À titre de comparaison : en 2023, environ 500 plaintes ont été reçues concernant les actions de la CCC. En 2024, ce chiffre a dépassé les 3 300. Cette tendance se poursuit et s’accentue cette année.
« Honnêtement, nous réagissons toujours. Il arrive que mes employés se rendent physiquement au CCC et aident à rétablir les droits des citoyens », a déclaré le médiateur.
Cependant, les résultats des inspections révèlent un écart entre le nombre de plaintes et le nombre d'infractions avérées : seuls une cinquantaine d'employés de CCC ont fait l'objet de mesures disciplinaires. Autrement dit, sur plus de 1 500 plaintes, seul un faible pourcentage des personnes concernées ont été sanctionnées.
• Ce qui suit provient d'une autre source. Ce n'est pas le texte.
(* ===== verification/StaticVecSpec.v ===== *)
(** * What [StaticVec] promises

    The operations of a vector of capacity [N] as functions on lists, and the theorem
    that [StaticVec] refines them; which values are dropped; and the calls that do not
    do what they promise. *)

From S2P Require Import Prelude StaticVec StaticVecProofs.
Local Open Scope nat_scope.
#[local] Arguments Nat.ltb : simpl never.
#[local] Arguments Nat.leb : simpl never.
#[local] Arguments Nat.sub : simpl never.

Section ops.
Context {T : Type} {L : LengthType}.

(** A call; the vector that is appended has free slots with any contents. *)
Inductive Op :=
  | Push (x : T)
  | TryPush (x : T)
  | Pop
  | Remove (i : nat)
  | RemoveItem (eq : T → T → bool) (x : T)
  | SwapPop (i : nat)
  | SwapRemove (i : nat)
  | Insert (i : nat) (x : T)
  | TryInsert (i : nat) (x : T)
  | InsertFromSlice (i : nat) (xs : list T)
  | TryInsertFromSlice (i : nat) (xs : list T)
  | Index (i : nat)
  | IndexSet (i : nat) (x : T)
  | Clear
  | Truncate (n : nat)
  | ExtendFromSlice (xs : list T)
  | TryExtendFromSlice (xs : list T)
  | Extend (it : list T)
  | Append (xs : list T) (free : mem T)
  | Drain (from to : Bound)
  | DrainFilter (filter : nat → T → option (bool * T))
  | Retain (filter : nat → T → option bool)
  | SplitOff (n : nat)
  | DedupBy (same : T → T → bool).

(** What a call returns; vectors by their elements *)
Inductive Out :=
  | OUnit
  | OBool (b : bool)
  | OVal (x : T)
  | OCopy (x : T)
  | OOpt (o : option T)
  | OBack (o : unit + T)
  | OVec (l : list T).

Local Abbreviation V := (M (VecState (T:=T)) fault).
Definition out_unit (m : V unit) : V Out := _ ← m; mret OUnit.
Definition out_vec (m : V StaticVec) : V Out := w ← m; l ← lift (as_slice w); mret (OVec l).

Definition exec (op : Op) : V Out :=
  match op with
  | Push x => out_unit (push x)
  | TryPush x => o ← try_push x; mret (OBack o)
  | Pop => o ← pop; mret (OOpt o)
  | Remove i => x ← remove i; mret (OVal x)
  | RemoveItem eq x => o ← remove_item eq x; mret (OOpt o)
  | SwapPop i => o ← swap_pop i; mret (OOpt o)
  | SwapRemove i => x ← swap_remove i; mret (OVal x)
  | Insert i x => out_unit (StaticVec.insert i x)
  | TryInsert i x => b ← try_insert i x; mret (OBool b)
  | InsertFromSlice i xs => out_unit (insert_from_slice i xs)
  | TryInsertFromSlice i xs => b ← try_insert_from_slice i xs; mret (OBool b)
  | Index i => v ← gets self; x ← lift (index_ v i); mret (OCopy x)
  | IndexSet i x => out_unit (index_set i x)
  | Clear => out_unit clear
  | Truncate n => out_unit (truncate n)
  | ExtendFromSlice xs => out_unit (extend_from_slice xs)
  | TryExtendFromSlice xs => b ← try_extend_from_slice xs; mret (OBool b)
  | Extend it => out_unit (extend_iter it)
  | Append xs free => out_vec (append (mkVec ((Some <$> xs) ++ free) (length xs)))
  | Drain from to => out_vec (drain from to)
  | DrainFilter f => out_vec (drain_filter f)
  | Retain f => out_unit (retain f)
  | SplitOff n => out_vec (split_off n)
  | DedupBy same => out_unit (dedup_by same)
  end.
Interrogées sur le faible nombre d'infractions confirmées, les forces terrestres des forces armées ukrainiennes ont apporté une réponse partielle. Elles ont indiqué qu'en juin 2025, seulement 14 % des plaintes étaient justifiées. Les autres seraient des contrefaçons, des exagérations ou relèveraient d'opérations d'information et de manipulation psychologique (OIM) visant à discréditer les bureaux de recrutement militaire.
Le problème de la confiance envers les institutions étatiques en matière de mobilisation s'aggrave. D'une part, la société craint des abus de la part du CCC. D'autre part, les structures militaires y voient un élément d'une campagne de désinformation.
Qui a raison reste une question ouverte. Mais une chose est claire : le conflit entre la confiance du public et les activités de la CCC et de la coentreprise est loin d’être résolu.